**DIRECTIONS:** Retype every entry below without altering anything.

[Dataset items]
#####
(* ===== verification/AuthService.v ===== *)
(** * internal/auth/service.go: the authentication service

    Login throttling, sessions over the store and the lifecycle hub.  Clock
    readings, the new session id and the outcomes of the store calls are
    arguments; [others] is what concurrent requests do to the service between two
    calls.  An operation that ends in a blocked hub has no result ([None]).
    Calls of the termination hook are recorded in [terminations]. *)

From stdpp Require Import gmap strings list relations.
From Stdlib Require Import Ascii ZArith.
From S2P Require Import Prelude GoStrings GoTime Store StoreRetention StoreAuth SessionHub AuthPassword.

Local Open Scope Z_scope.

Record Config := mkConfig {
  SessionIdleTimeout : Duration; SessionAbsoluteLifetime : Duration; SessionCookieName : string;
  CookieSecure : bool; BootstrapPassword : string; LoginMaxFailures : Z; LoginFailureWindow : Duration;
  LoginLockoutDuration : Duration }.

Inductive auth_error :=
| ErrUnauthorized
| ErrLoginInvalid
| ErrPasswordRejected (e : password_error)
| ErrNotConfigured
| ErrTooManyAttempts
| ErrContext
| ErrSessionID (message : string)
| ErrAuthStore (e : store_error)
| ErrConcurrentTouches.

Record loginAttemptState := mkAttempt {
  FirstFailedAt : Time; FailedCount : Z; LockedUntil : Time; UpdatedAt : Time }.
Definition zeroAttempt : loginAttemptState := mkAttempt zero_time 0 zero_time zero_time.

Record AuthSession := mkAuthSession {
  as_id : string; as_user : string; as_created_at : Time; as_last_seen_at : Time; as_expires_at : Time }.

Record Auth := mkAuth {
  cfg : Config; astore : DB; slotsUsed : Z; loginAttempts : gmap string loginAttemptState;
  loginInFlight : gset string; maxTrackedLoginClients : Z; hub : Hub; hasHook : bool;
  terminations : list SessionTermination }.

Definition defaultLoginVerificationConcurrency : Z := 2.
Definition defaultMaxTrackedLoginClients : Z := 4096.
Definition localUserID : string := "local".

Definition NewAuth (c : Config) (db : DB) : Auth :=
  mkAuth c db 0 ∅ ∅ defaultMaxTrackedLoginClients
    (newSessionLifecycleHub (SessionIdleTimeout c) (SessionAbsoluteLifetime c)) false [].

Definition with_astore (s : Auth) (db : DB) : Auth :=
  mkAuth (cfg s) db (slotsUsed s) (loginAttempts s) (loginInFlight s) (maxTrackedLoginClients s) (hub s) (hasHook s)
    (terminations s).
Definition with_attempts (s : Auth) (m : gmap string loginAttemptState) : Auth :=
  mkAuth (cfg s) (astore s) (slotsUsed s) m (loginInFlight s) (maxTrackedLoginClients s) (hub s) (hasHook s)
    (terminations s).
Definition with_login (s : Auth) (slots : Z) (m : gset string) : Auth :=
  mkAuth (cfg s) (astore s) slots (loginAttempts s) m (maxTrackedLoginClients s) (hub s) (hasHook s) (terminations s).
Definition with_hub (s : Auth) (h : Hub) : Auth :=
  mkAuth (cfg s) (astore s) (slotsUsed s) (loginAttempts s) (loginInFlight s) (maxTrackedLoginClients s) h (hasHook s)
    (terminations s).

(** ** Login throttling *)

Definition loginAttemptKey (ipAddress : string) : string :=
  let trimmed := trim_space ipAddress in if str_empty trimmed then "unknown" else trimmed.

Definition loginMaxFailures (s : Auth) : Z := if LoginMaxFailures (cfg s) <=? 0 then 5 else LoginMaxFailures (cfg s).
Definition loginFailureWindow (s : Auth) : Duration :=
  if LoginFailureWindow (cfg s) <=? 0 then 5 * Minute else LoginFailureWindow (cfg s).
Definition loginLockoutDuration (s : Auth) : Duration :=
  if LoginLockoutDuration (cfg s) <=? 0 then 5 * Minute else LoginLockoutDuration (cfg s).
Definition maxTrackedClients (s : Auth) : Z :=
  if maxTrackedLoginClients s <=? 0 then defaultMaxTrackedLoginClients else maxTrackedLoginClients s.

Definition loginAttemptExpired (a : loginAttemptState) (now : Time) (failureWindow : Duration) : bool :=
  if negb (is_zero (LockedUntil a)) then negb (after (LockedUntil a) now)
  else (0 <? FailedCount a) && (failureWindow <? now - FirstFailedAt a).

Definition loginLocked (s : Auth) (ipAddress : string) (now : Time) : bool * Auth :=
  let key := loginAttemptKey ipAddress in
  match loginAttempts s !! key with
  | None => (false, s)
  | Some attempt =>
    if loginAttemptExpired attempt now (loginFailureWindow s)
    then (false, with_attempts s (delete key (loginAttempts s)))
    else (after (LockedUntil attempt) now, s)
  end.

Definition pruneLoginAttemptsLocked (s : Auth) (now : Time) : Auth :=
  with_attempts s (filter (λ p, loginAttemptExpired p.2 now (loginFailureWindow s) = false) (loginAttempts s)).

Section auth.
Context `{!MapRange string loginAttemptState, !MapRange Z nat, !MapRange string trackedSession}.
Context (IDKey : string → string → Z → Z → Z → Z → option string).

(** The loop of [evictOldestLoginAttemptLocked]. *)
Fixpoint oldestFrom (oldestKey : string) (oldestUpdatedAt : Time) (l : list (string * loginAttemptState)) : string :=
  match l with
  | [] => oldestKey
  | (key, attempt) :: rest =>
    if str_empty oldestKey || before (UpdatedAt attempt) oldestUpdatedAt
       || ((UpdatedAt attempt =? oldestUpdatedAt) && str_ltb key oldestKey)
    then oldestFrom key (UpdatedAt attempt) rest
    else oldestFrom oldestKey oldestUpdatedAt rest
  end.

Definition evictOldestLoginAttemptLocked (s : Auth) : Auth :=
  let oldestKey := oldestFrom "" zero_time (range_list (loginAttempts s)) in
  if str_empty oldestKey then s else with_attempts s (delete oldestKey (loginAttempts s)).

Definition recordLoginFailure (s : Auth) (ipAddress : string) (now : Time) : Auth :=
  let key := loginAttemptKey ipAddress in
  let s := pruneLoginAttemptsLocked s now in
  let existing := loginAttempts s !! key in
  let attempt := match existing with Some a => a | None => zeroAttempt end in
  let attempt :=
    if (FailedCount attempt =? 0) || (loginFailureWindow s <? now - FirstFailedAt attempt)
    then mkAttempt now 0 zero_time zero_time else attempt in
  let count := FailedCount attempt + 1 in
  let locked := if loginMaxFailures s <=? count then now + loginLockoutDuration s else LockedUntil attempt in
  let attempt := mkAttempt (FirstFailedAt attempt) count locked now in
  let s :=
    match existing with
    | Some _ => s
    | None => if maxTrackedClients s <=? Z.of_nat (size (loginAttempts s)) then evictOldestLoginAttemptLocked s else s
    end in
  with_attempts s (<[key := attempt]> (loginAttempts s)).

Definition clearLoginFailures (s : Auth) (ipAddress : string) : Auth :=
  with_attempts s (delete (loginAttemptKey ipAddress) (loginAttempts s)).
#####
**ANSWER SECTION:**
(* ===== verification/AuthService.v ===== *)
(** * internal/auth/service.go: the authentication service

    Login throttling, sessions over the store and the lifecycle hub.  Clock
    readings, the new session id and the outcomes of the store calls are
    arguments; [others] is what concurrent requests do to the service between two
    calls.  An operation that ends in a blocked hub has no result ([None]).
    Calls of the termination hook are recorded in [terminations]. *)

From stdpp Require Import gmap strings list relations.
From Stdlib Require Import Ascii ZArith.
From S2P Require Import Prelude GoStrings GoTime Store StoreRetention StoreAuth SessionHub AuthPassword.

Local Open Scope Z_scope.

Record Config := mkConfig {
  SessionIdleTimeout : Duration; SessionAbsoluteLifetime : Duration; SessionCookieName : string;
  CookieSecure : bool; BootstrapPassword : string; LoginMaxFailures : Z; LoginFailureWindow : Duration;
  LoginLockoutDuration : Duration }.

Inductive auth_error :=
| ErrUnauthorized
| ErrLoginInvalid
| ErrPasswordRejected (e : password_error)
| ErrNotConfigured
| ErrTooManyAttempts
| ErrContext
| ErrSessionID (message : string)
| ErrAuthStore (e : store_error)
| ErrConcurrentTouches.

Record loginAttemptState := mkAttempt {
  FirstFailedAt : Time; FailedCount : Z; LockedUntil : Time; UpdatedAt : Time }.
Definition zeroAttempt : loginAttemptState := mkAttempt zero_time 0 zero_time zero_time.

Record AuthSession := mkAuthSession {
  as_id : string; as_user : string; as_created_at : Time; as_last_seen_at : Time; as_expires_at : Time }.

Record Auth := mkAuth {
  cfg : Config; astore : DB; slotsUsed : Z; loginAttempts : gmap string loginAttemptState;
  loginInFlight : gset string; maxTrackedLoginClients : Z; hub : Hub; hasHook : bool;
  terminations : list SessionTermination }.

Definition defaultLoginVerificationConcurrency : Z := 2.
Definition defaultMaxTrackedLoginClients : Z := 4096.
Definition localUserID : string := "local".

Definition NewAuth (c : Config) (db : DB) : Auth :=
  mkAuth c db 0 ∅ ∅ defaultMaxTrackedLoginClients
    (newSessionLifecycleHub (SessionIdleTimeout c) (SessionAbsoluteLifetime c)) false [].

Definition with_astore (s : Auth) (db : DB) : Auth :=
  mkAuth (cfg s) db (slotsUsed s) (loginAttempts s) (loginInFlight s) (maxTrackedLoginClients s) (hub s) (hasHook s)
    (terminations s).
Definition with_attempts (s : Auth) (m : gmap string loginAttemptState) : Auth :=
  mkAuth (cfg s) (astore s) (slotsUsed s) m (loginInFlight s) (maxTrackedLoginClients s) (hub s) (hasHook s)
    (terminations s).
Definition with_login (s : Auth) (slots : Z) (m : gset string) : Auth :=
  mkAuth (cfg s) (astore s) slots (loginAttempts s) m (maxTrackedLoginClients s) (hub s) (hasHook s) (terminations s).
Definition with_hub (s : Auth) (h : Hub) : Auth :=
  mkAuth (cfg s) (astore s) (slotsUsed s) (loginAttempts s) (loginInFlight s) (maxTrackedLoginClients s) h (hasHook s)
    (terminations s).

(** ** Login throttling *)

Definition loginAttemptKey (ipAddress : string) : string :=
  let trimmed := trim_space ipAddress in if str_empty trimmed then "unknown" else trimmed.

Definition loginMaxFailures (s : Auth) : Z := if LoginMaxFailures (cfg s) <=? 0 then 5 else LoginMaxFailures (cfg s).
Definition loginFailureWindow (s : Auth) : Duration :=
  if LoginFailureWindow (cfg s) <=? 0 then 5 * Minute else LoginFailureWindow (cfg s).
Definition loginLockoutDuration (s : Auth) : Duration :=
  if LoginLockoutDuration (cfg s) <=? 0 then 5 * Minute else LoginLockoutDuration (cfg s).
Definition maxTrackedClients (s : Auth) : Z :=
  if maxTrackedLoginClients s <=? 0 then defaultMaxTrackedLoginClients else maxTrackedLoginClients s.

Definition loginAttemptExpired (a : loginAttemptState) (now : Time) (failureWindow : Duration) : bool :=
  if negb (is_zero (LockedUntil a)) then negb (after (LockedUntil a) now)
  else (0 <? FailedCount a) && (failureWindow <? now - FirstFailedAt a).

Definition loginLocked (s : Auth) (ipAddress : string) (now : Time) : bool * Auth :=
  let key := loginAttemptKey ipAddress in
  match loginAttempts s !! key with
  | None => (false, s)
  | Some attempt =>
    if loginAttemptExpired attempt now (loginFailureWindow s)
    then (false, with_attempts s (delete key (loginAttempts s)))
    else (after (LockedUntil attempt) now, s)
  end.

Definition pruneLoginAttemptsLocked (s : Auth) (now : Time) : Auth :=
  with_attempts s (filter (λ p, loginAttemptExpired p.2 now (loginFailureWindow s) = false) (loginAttempts s)).

Section auth.
Context `{!MapRange string loginAttemptState, !MapRange Z nat, !MapRange string trackedSession}.
Context (IDKey : string → string → Z → Z → Z → Z → option string).

(** The loop of [evictOldestLoginAttemptLocked]. *)
Fixpoint oldestFrom (oldestKey : string) (oldestUpdatedAt : Time) (l : list (string * loginAttemptState)) : string :=
  match l with
  | [] => oldestKey
  | (key, attempt) :: rest =>
    if str_empty oldestKey || before (UpdatedAt attempt) oldestUpdatedAt
       || ((UpdatedAt attempt =? oldestUpdatedAt) && str_ltb key oldestKey)
    then oldestFrom key (UpdatedAt attempt) rest
    else oldestFrom oldestKey oldestUpdatedAt rest
  end.

Definition evictOldestLoginAttemptLocked (s : Auth) : Auth :=
  let oldestKey := oldestFrom "" zero_time (range_list (loginAttempts s)) in
  if str_empty oldestKey then s else with_attempts s (delete oldestKey (loginAttempts s)).

Definition recordLoginFailure (s : Auth) (ipAddress : string) (now : Time) : Auth :=
  let key := loginAttemptKey ipAddress in
  let s := pruneLoginAttemptsLocked s now in
  let existing := loginAttempts s !! key in
  let attempt := match existing with Some a => a | None => zeroAttempt end in
  let attempt :=
    if (FailedCount attempt =? 0) || (loginFailureWindow s <? now - FirstFailedAt attempt)
    then mkAttempt now 0 zero_time zero_time else attempt in
  let count := FailedCount attempt + 1 in
  let locked := if loginMaxFailures s <=? count then now + loginLockoutDuration s else LockedUntil attempt in
  let attempt := mkAttempt (FirstFailedAt attempt) count locked now in
  let s :=
    match existing with
    | Some _ => s
    | None => if maxTrackedClients s <=? Z.of_nat (size (loginAttempts s)) then evictOldestLoginAttemptLocked s else s
    end in
  with_attempts s (<[key := attempt]> (loginAttempts s)).

Definition clearLoginFailures (s : Auth) (ipAddress : string) : Auth :=
  with_attempts s (delete (loginAttemptKey ipAddress) (loginAttempts s)).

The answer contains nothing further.